(Saved data entries)
Lemma getInt32_not_own k o : JsObject.hasOwn k o = false -> JsObject.getInt32 k o = 0.
Proof. unfold JsObject.hasOwn, JsObject.getInt32. now destruct (JsObject.getOwn k o). Qed.

(** One turn of the roll call when the guard does no harm: the file
    ors its two bits into the entry of its stem. *)
Lemma rollCall_ors fws file :
  JsObject.hasOwn "false" fws = false ->
  stem file <> "__proto__" ->
  (stem file = "" -> JsObject.getInt32 "" fws = 0) ->
  forall s,
    JsObject.getInt32 s (rollCall fws file) =
      (if String.eqb (stem file) s
       then Z.lor (Z.lor (JsObject.getInt32 s fws) (isExtension (extension file) ".hex"))
                  (Z.shiftl (isExtension (extension file) ".eeprom") 1)
       else JsObject.getInt32 s fws) /\
    (JsObject.hasOwn s (rollCall fws file) = true ->
     stem file = s \/ JsObject.hasOwn s fws = true).
Proof.
  intros Hfalse Hproto Hempty s. unfold rollCall.
  set (fws1 := if JsObject.has _ fws then JsObject.put (stem file) 0 fws else fws).
  assert (H1 : forall k, JsObject.getInt32 k fws1 = JsObject.getInt32 k fws /\
                         (JsObject.hasOwn k fws1 = true ->
                          stem file = k \/ JsObject.hasOwn k fws = true)).
  { intros k. subst fws1.
    destruct (String.eqb_spec (stem file) "") as [E | E].
    - destruct (JsObject.has "true" fws); [|auto].
      rewrite getInt32_put, hasOwn_put by assumption.
      destruct (String.eqb_spec (stem file) k) as [<- | ?]; cbn; [|auto].
      split; [|auto]. rewrite E. symmetry. now apply Hempty.
    - unfold JsObject.has. rewrite Hfalse. cbn. auto. }
  rewrite !getInt32_put, !hasOwn_put by assumption.
  rewrite String.eqb_refl.
  destruct (H1 s) as [G O]. destruct (H1 (stem file)) as [G' _].
  rewrite G, G'.
  destruct (String.eqb_spec (stem file) s) as [<- | ?]; cbn; auto.
Qed.

Lemma rollOf_snoc files f s :
  rollOf (files ++ [f]) s =
    if String.eqb (stem f) s
    then Z.lor (Z.lor (rollOf files s) (isExtension (extension f) ".hex"))
               (Z.shiftl (isExtension (extension f) ".eeprom") 1)
    else rollOf files s.
Proof.
  unfold rollOf, seen. rewrite !existsb_app. cbn [existsb].
  destruct (String.eqb (stem f) s); cbn [andb]; rewrite ?orb_false_r; [|reflexivity].
  destruct (existsb _ files), (existsb _ files);
    destruct (extension f) as [x|]; cbn [isExtension];
    try destruct (String.eqb x ".hex"); try destruct (String.eqb x ".eeprom");
    reflexivity.
Qed.

Lemma rolled_without k files fws :
  rolled files fws -> (forall f, In f files -> stem f <> k) ->
  JsObject.hasOwn k fws = false.
Proof.
  intros R H. destruct (JsObject.hasOwn k fws) eqn:E; [|reflexivity].
  destruct (proj2 (R k) E) as (f & Hf & Hs). now destruct (H f Hf).
Qed.

Lemma rollOf_empty_stem files :
  Forall plainFile files -> rollOf files "" = 0.
Proof.
  intros H. unfold rollOf, seen.
  assert (E : forall e, existsb (fun f => String.eqb (stem f) "" &&
                                 (isExtension (extension f) e =? 1)) files = false).
  { intros e. induction H as [|f l [_ Hf] _ IH]; cbn; [reflexivity|].
    rewrite IH, orb_false_r.
    destruct (String.eqb_spec (stem f) "") as [Hs | _]; [|reflexivity].
    now rewrite (Hf Hs). }
  now rewrite !E.
Qed.
(** X14: Training never resumes and never infers: it loads no checkpoint, writes
    no image and runs no inference pass, and it leaves the autograd switch
    as it found it. *)
Theorem train_never_loads_or_writes_images (args : Args) (w : world) :
  grad_enabled (snd (train args w)) = grad_enabled w /\
  exists evs,
    trace (snd (train args w)) = (trace w ++ evs)%list /\
    forall ev, In ev evs ->
      match ev with
      | EvLoad _ | EvImwrite _ _ | EvForward Inference _ _ _ => False
      | _ => True
      end.
Proof.
  destruct (train_triple
              (fun _ ev => match ev with
                           | EvLoad _ | EvImwrite _ _
                           | EvForward Inference _ _ _ => False
                           | _ => True
                           end) args) with (w := w)
    as (evs & Ht & Hp & Hg & _); cbn; auto.
  split; [exact Hg |]. exists evs. split; [exact Ht |].
  intros ev Hin. rewrite List.Forall_forall in Hp. exact (Hp _ Hin).
Qed.

(** What [test] does once the checkpoint is read (lines 220-274). *)
Definition test_loaded (args : Args) (d : state_dict) : M unit :=
  match load_state_dict true d with
  | None => raise (RuntimeError "Error(s) in loading state_dict for FFDNet")
  | Some (p, b) =>
      _ ← model_cuda;
      let model := model_eval {| m_params := p; m_buffers := b; training := true |} in
      match os_listdir (test_path args) with
      | None => raise (FileNotFoundError (test_path args))
      | Some images =>
          _ ← for_each images (test_image args true) model;
          ret tt
      end
  end.

Lemma test_unfold args :
  test args = (torch_load (checkpoint_path args true) ≫= test_loaded args).
Proof. reflexivity. Qed.

Lemma test_loaded_extends_trace args d w :
  exists evs, trace (snd (test_loaded args d w)) = (trace w ++ evs)%list.
Proof.
  assert (Ht : triple any_event not_assertion (test_loaded args d) (fun _ => True)).
  { unfold test_loaded.
    destruct (load_state_dict true d) as [[p b] |]; [| now apply triple_raise].
    triple_seq; [unfold model_cuda; destruct cuda_available; now triple_leaf |].
    destruct (os_listdir _); [| now apply triple_raise].
    triple_seq; [| now apply triple_ret].
    apply triple_for_each; [| exact I].
    intros name m _. apply test_image_safe. }
  destruct (Ht w) as (evs & Hevs & _). now exists evs.
Qed.

(** X15: In gray mode the two halves of a run meet: when [train] returns, the
    last thing it did was to save the checkpoint, and [test] started from
    there begins by loading that very file. *)
Theorem gray_train_then_test (args : Args) (w w1 : world) :
  is_gray args = true ->
  train args w = (inr tt, w1) ->
  exists evs0 evs,
    trace w1 = (evs0 ++ [EvSave (checkpoint_path args true)])%list /\
    trace (snd (test args w1))
    = (trace w1 ++ EvLoad (checkpoint_path args true) :: evs)%list.
Proof.
  intros Hgray Htrain.
  unfold train, mbind, M_bind, bind in Htrain.
  destruct (train_setup args w) as [[e | c] wa]; [discriminate |].
  destruct (train_epochs args c wa) as [[e | [model opt]] wb]; [discriminate |].
  unfold final_save, torch_save in Htrain. rewrite Hgray in Htrain.
  injection Htrain as <-.
  exists (trace wb). cbn [trace].
  rewrite test_unfold. unfold mbind, M_bind, bind, torch_load. cbn [files].
  rewrite lookup_insert_eq. cbn [trace grad_enabled].
  destruct (test_loaded_extends_trace args
              (model_state_dict (model_eval model))
              {| files := <[checkpoint_path args true :=
                              model_state_dict (model_eval model)]> (files wb);
                 grad_enabled := grad_enabled wb;
                 trace := ((trace wb ++ [EvSave (checkpoint_path args true)])
                           ++ [EvLoad (checkpoint_path args true)])%list |})
    as (evs & Hevs).
  exists evs. split; [reflexivity |].
  rewrite Hevs. cbn [trace]. now rewrite <- app_assoc.
Qed.
(** *** Loading the annotations of a frame *)

(** One element of [mappedPolyps]. *)
Definition mappedPolyp (currentFrameId : Z) (annotation : FetchedAnnotation)
  : Polyp :=
  mkPolyp (f_polyp_id annotation)
    currentFrameId
    (orText (f_content annotation) EmptyString)
    (floor (f_start_time annotation * 30))
    (if truthyFloat (f_end_time annotation)
     then option_map (fun t => floor (t * 30)) (f_end_time annotation)
     else None)
    (mkPoint (f_x1 annotation) (f_y1 annotation))
    (mkSize (f_width annotation) (f_height annotation)).

(** The effect [loadAnnotations] up to its [await]. *)
Definition loadAnnotations (c : Ctx) (s : State) : State * list Request :=
  match currentFrameId s with
  | None => (s, [])
  | Some fr =>
      if negb (isFrameAnnotationMode s) then (s, [])
      else if negb (hasToken c)
      then (setError "Authentication required to load annotations." s, [])
      else (s, [FetchAnnotations fr])
  end.

(** [loadAnnotations] after its [await]; [fr] is the [currentFrameId] of the
    render that started the effect. *)
Definition loadAnnotations_settled (fr : Z)
  (r : Settled (list FetchedAnnotation)) (s : State) : State :=
  match r with
  | Resolved annotations => setPolyps (map (mappedPolyp fr) annotations) s
  | Rejected message =>
      setError ("Failed to load annotations: " ++ message) s
  end.

(** *** Mode switches *)

(** [fetchFrames] up to its [await]. *)
Definition fetchFrames (s : State) : State * list Request :=
  (s, [GetFramesPath 30]).

(** [fetchFrames] after its [await]: [Some data] is a successful response,
    [None] a thrown error. *)
Definition fetchFrames_settled (r : option (list FrameInfo)) (s : State)
  : State :=
  match r with
  | Some data =>
      setIsFrameAnnotationMode true (setCurrentFrameIndex 0 (setFrames data s))
  | None => setError "Unable to load frames. Please try again later." s
  end.

(** [onExitFrameMode]. *)
Definition exitFrameMode (s : State) : State :=
  setIsFrameAnnotationMode false s.

(** Leaving frame annotation mode and entering it again.  [data] is the
    frame list the backend answers with and [loaded] the outcome of the
    annotation load that the effect starts once the mode, the frame index
    and the frames have been set. *)
Definition reenterFrameMode (c : Ctx) (data : list FrameInfo)
  (loaded : Settled (list FetchedAnnotation)) (s : State) : State :=
  let s1 := exitFrameMode s in
  let s2 := fetchFrames_settled (Some data) (fst (fetchFrames s1)) in
  match loadAnnotations c s2 with
  | (s3, [FetchAnnotations fr]) => loadAnnotations_settled fr loaded s3
  | (s3, _) => s3
  end.

(** *** What the overlays are given *)

(** [polyps.filter(polyp => !polyp.endFrame)], the overlay of the video
    player. *)
Definition continuousOverlay (s : State) : list Polyp :=
  filter (fun polyp => negb (truthyNum (endFrame polyp))) (polyps s).

(** [polyps.filter(polyp => polyp.frame === currentFrameId)], the overlay of
    the frame viewer. *)
Definition frameOverlay (s : State) : list Polyp :=
  filter (fun polyp =>
            match currentFrameId s with
            | Some fr => frame polyp =? fr
            | None => false
            end) (polyps s).

(** *** Sidebar actions *)

(** [handleDeletePolyp] up to its [await]. *)
Definition handleDeletePolyp (c : Ctx) (polypId : Z) (s : State)
  : State * list Request :=
  if negb (hasToken c)
  then (setError "Authentication required to delete annotations." s, [])
  else
    match currentFrameId s with
    | None =>
        (setError ("Failed to delete annotation: "
                   ++ "Current frame ID is not available.") s, [])
    | Some fr => (s, [Delete fr polypId])
    end.

(** [handleDeletePolyp] after its [await]; [sel] is the [selectedPolyp] of
    the render whose handler was called. *)
Definition handleDeletePolyp_settled {A : Type} (sel : option Z) (polypId : Z)
  (r : Settled A) (s : State) : State :=
  match r with
  | Resolved _ =>
      let s1 :=
        setPolyps (filter (fun polyp => negb (id polyp =? polypId)) (polyps s))
          s in
      if isSelected sel polypId then setSelectedPolyp None s1 else s1
  | Rejected message =>
      setError ("Failed to delete annotation: " ++ message) s
  end.

(** [handleAddNote]; [note] is what [prompt] returned. *)
Definition handleAddNote (c : Ctx) (note : option string) (polypId : Z)
  (s : State) : State * list Request :=
  match note with
  | None => (s, [])
  | Some n =>
      if String.eqb n EmptyString then (s, [])
      else
        let s1 := setPolyps (mapWhere polypId (withNotes n) (polyps s)) s in
        match findPolyp polypId (polyps s) with
        | Some updatedPolyp => saveAnnotation c updatedPolyp s1
        | None => (s1, [])
        end
  end.

(** [handleEndPolyp]. *)
Definition handleEndPolyp (c : Ctx) (polypId : Z) (s : State)
  : State * list Request :=
  match isFrameAnnotationMode s, currentFrameId s with
  | true, Some _ =>
      let s1 :=
        setPolyps
          (mapWhere polypId (withEndFrame (Some (currentFrameIndex s + 1)))
             (polyps s)) s in
      match findPolyp polypId (polyps s) with
      | Some updatedPolyp => saveAnnotation c updatedPolyp s1
      | None => (s1, [])
      end
  | _, _ => (s, [])
  end.
Lemma zlen_app l1 l2 : zlen (l1 ++ l2) = zlen l1 + zlen l2.
Proof. unfold zlen. rewrite length_app. lia. Qed.

Lemma zlen_nonneg l : 0 <= zlen l.
Proof. unfold zlen. lia. Qed.

Lemma insert_when_split brk x l :
  exists l1 l2, l = l1 ++ l2 /\ insert_when brk x l = l1 ++ x :: l2 /\
    Forall (fun y => brk y = false) l1 /\
    (forall y, head l2 = Some y -> brk y = true).
Proof.
  induction l as [|y l (l1 & l2 & -> & E & F & G)]; cbn.
  - exists [], []. naive_solver.
  - destruct (brk y) eqn:B.
    + exists [], (y :: l1 ++ l2). naive_solver.
    + exists (y :: l1), l2. rewrite E. naive_solver.
Qed.

Lemma insert_when_perm brk x l : insert_when brk x l ≡ₚ x :: l.
Proof.
  destruct (insert_when_split brk x l) as (l1 & l2 & -> & -> & _).
  by rewrite Permutation_middle.
Qed.

Lemma insert_when_end brk x l : Forall (fun y => brk y = false) l ->
  insert_when brk x l = l ++ [x].
Proof. induction 1 as [|y l Hy _ IH]; cbn; [done|]. by rewrite Hy, IH. Qed.

(** Insertion keeps a list sorted when the break test is the strict part of
    the (total) order the list is sorted by. *)
Lemma insert_when_sorted (R : relation A) (brk : A -> bool) x l :
  Transitive R ->
  (forall y, y ∈ l -> brk y = true -> R x y) ->
  (forall y, y ∈ l -> brk y = false -> R y x) ->
  StronglySorted R l -> StronglySorted R (insert_when brk x l).
Proof.
  intros Ht H1 H2 Hs. induction Hs as [|y l Hs IH Hf]; cbn.
  { repeat constructor. }
  destruct (brk y) eqn:B.
  - constructor; [by constructor|]. constructor; [apply H1; set_solver|].
    apply (Forall_impl _ _ _ Hf). intros z Hz.
    transitivity y; [apply H1; set_solver | done].
  - constructor.
    + apply IH; intros; [apply H1 | apply H2]; set_solver.
    + rewrite Forall_forall in Hf |- *. intros z Hz.
      rewrite insert_when_perm in Hz. apply elem_of_cons in Hz as [->|Hz].
      * apply H2; set_solver.
      * by apply Hf.
Qed.

Lemma filter_all (P : A -> Prop) `{!forall x, Decision (P x)} l : Forall P l -> filter P l = l.
Proof. induction 1 as [|x l Hx _ IH]; [done|]. by rewrite filter_cons_True, IH. Qed.

(** A sub-sequence as long as the list is the list. *)
Lemma sublist_full l1 l2 : l1 `sublist_of` l2 -> (length l2 <= length l1)%nat -> l1 = l2.
Proof.
  induction 1 as [|x l1 l2 _ IH|x l1 l2 H _]; cbn; intros L; [done|f_equal; apply IH; lia|].
  apply sublist_length in H. lia.
Qed.
End Lists.

#[export] Hint Rewrite @zlen_nil @zlen_cons @zlen_app : l2.

(** ** Checked memory accesses *)

Section Memory.
Context {A : Type}.
Implicit Types (b src : list A).

Lemma rd_ok b i : 0 <= i < zlen b -> exists v, rd b i = Ok v /\ b !! Z.to_nat i = Some v.
Proof.
  intros H. unfold rd, zlen in *. rewrite (proj2 (Z.ltb_ge i 0)) by lia.
  destruct (lookup_lt_is_Some_2 b (Z.to_nat i)) as [v E]; [lia|].
  rewrite E. eauto.
Qed.

Lemma rd_Some b i v : 0 <= i -> b !! Z.to_nat i = Some v -> rd b i = Ok v.
Proof. intros H E. unfold rd. rewrite (proj2 (Z.ltb_ge i 0)) by lia. by rewrite E. Qed.

Lemma wr_ok b i v : 0 <= i < zlen b -> wr b i v = Ok (<[Z.to_nat i := v]> b).
Proof.
  intros H. unfold wr. rewrite (proj2 (Z.leb_le 0 i)), (proj2 (Z.ltb_lt i _)) by lia.
  reflexivity.
Qed.

Lemma slice_ok b off len :
  0 <= off -> 0 <= len -> off + len <= zlen b ->
  slice b off len = Ok (take (Z.to_nat len) (drop (Z.to_nat off) b)).
Proof.
  intros. unfold slice.
  rewrite (proj2 (Z.leb_le 0 off)), (proj2 (Z.leb_le 0 len)),
    (proj2 (Z.leb_le (off + len) _)) by lia.
  reflexivity.
Qed.

Lemma slice_inv b off len s :
  slice b off len = Ok s ->
  0 <= off /\ 0 <= len /\ off + len <= zlen b /\
  s = take (Z.to_nat len) (drop (Z.to_nat off) b).
Proof. unfold slice. case_if; intros; inv_res; bool_prop; lia || done. Qed.

Lemma slice_zlen b off len s : slice b off len = Ok s -> zlen s = len.
Proof.
  intros H. apply slice_inv in H as (? & ? & ? & ->).
  unfold zlen in *. rewrite length_take, length_drop. lia.
Qed.

Lemma slice_app_r b src : slice (b ++ src) (zlen b) (zlen src) = Ok src.
Proof.
  pose proof (zlen_nonneg b). pose proof (zlen_nonneg src).
  rewrite slice_ok by (rewrite ?zlen_app; lia). unfold zlen.
  by rewrite !Nat2Z.id, drop_app_length, firstn_all.
Qed.

Lemma slice_all b : slice b 0 (zlen b) = Ok b.
Proof. apply (slice_app_r [] b). Qed.

Lemma blit_ok b off src :
  0 <= off -> off + zlen src <= zlen b ->
  blit b off src =
    Ok (take (Z.to_nat off) b ++ src ++ drop (Z.to_nat (off + zlen src)) b).
Proof.
  intros. unfold blit.
  rewrite (proj2 (Z.leb_le 0 off)), (proj2 (Z.leb_le _ (zlen b))) by lia.
  reflexivity.
Qed.

Lemma blit_zlen b off src b' : blit b off src = Ok b' -> zlen b' = zlen b.
Proof.
  unfold blit. case_if; intros; inv_res; bool_prop.
  unfold zlen in *. rewrite !length_app, length_take, length_drop. lia.
Qed.

(** Reading and writing the middle part of a buffer. *)
Lemma slice_mid b1 b2 b3 : slice (b1 ++ b2 ++ b3) (zlen b1) (zlen b2) = Ok b2.
Proof.
  pose proof (zlen_nonneg b1). pose proof (zlen_nonneg b2). pose proof (zlen_nonneg b3).
  rewrite slice_ok by (rewrite ?zlen_app; lia). unfold zlen.
  by rewrite !Nat2Z.id, drop_app_length, take_app_length.
Qed.

Lemma blit_mid b1 b2 b3 src : zlen src = zlen b2 -> blit (b1 ++ b2 ++ b3) (zlen b1) src = Ok (b1 ++ src ++ b3).
Proof.
  intros E. pose proof (zlen_nonneg b1). pose proof (zlen_nonneg b2). pose proof (zlen_nonneg b3).
  rewrite blit_ok by (rewrite ?zlen_app; lia). rewrite E. unfold zlen. rewrite Nat2Z.id.
  rewrite take_app_length. do 3 f_equal. rewrite <- Nat2Z.inj_add, Nat2Z.id, <- length_app, app_assoc.
  apply drop_app_length.
Qed.

Lemma split_at b n : 0 <= n <= zlen b -> exists b1 b2, b = b1 ++ b2 /\ zlen b1 = n.
Proof.
  intros H. exists (take (Z.to_nat n) b), (drop (Z.to_nat n) b). unfold zlen in *.
  rewrite take_drop, length_take. split; [done|lia].
Qed.
End Memory.

(** ** Words: bounds from bits *)

Lemma bits_bound n x : 0 <= n -> (forall m, n <= m -> Z.testbit x m = false) -> 0 <= x < 2 ^ n.
Proof.
  intros Hn H. assert (E : x = x mod 2 ^ n).
  { rewrite <- Z.land_ones by done. apply Z.bits_inj'. intros m Hm. rewrite Z.land_spec.
    destruct (decide (m < n)); [by rewrite Z.ones_spec_low, andb_true_r by lia | by rewrite H by lia]. }
  rewrite E. apply Z.mod_pos_bound. by apply Z.pow_pos_nonneg.
Qed.

Lemma high_bits n x m : 0 <= x < 2 ^ n -> 0 <= n <= m -> Z.testbit x m = false.
Proof. intros Hx Hm. rewrite <- (Z.mod_small x (2 ^ n)) by done. by apply Z.mod_pow2_bits_high. Qed.

Lemma lxor_bound n a b : 0 <= n -> 0 <= a < 2 ^ n -> 0 <= b < 2 ^ n -> 0 <= Z.lxor a b < 2 ^ n.
Proof.
  intros Hn Ha Hb. apply bits_bound; [done|]. intros m Hm.
  by rewrite Z.lxor_spec, (high_bits n a), (high_bits n b) by lia.
Qed.

Lemma lor_bound n a b : 0 <= n -> 0 <= a < 2 ^ n -> 0 <= b < 2 ^ n -> 0 <= Z.lor a b < 2 ^ n.
Proof.
  intros Hn Ha Hb. apply bits_bound; [done|]. intros m Hm.
  by rewrite Z.lor_spec, (high_bits n a), (high_bits n b) by lia.
Qed.

Lemma s32_small x : 0 <= x < 2 ^ 31 -> s32 x = x.
Proof. intros H. unfold s32. rewrite Z.mod_small; lia. Qed.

## TASK TO CARRY OUT
Copy out only the lines of the records above from the one with "Proof. apply (slice_app_r [] b). Qed." through the one with "intros. unfold blit.", exactly as they stand, both included.

## RESPONSE BOX
Proof. apply (slice_app_r [] b). Qed.

Lemma blit_ok b off src :
  0 <= off -> off + zlen src <= zlen b ->
  blit b off src =
    Ok (take (Z.to_nat off) b ++ src ++ drop (Z.to_nat (off + zlen src)) b).
Proof.
  intros. unfold blit.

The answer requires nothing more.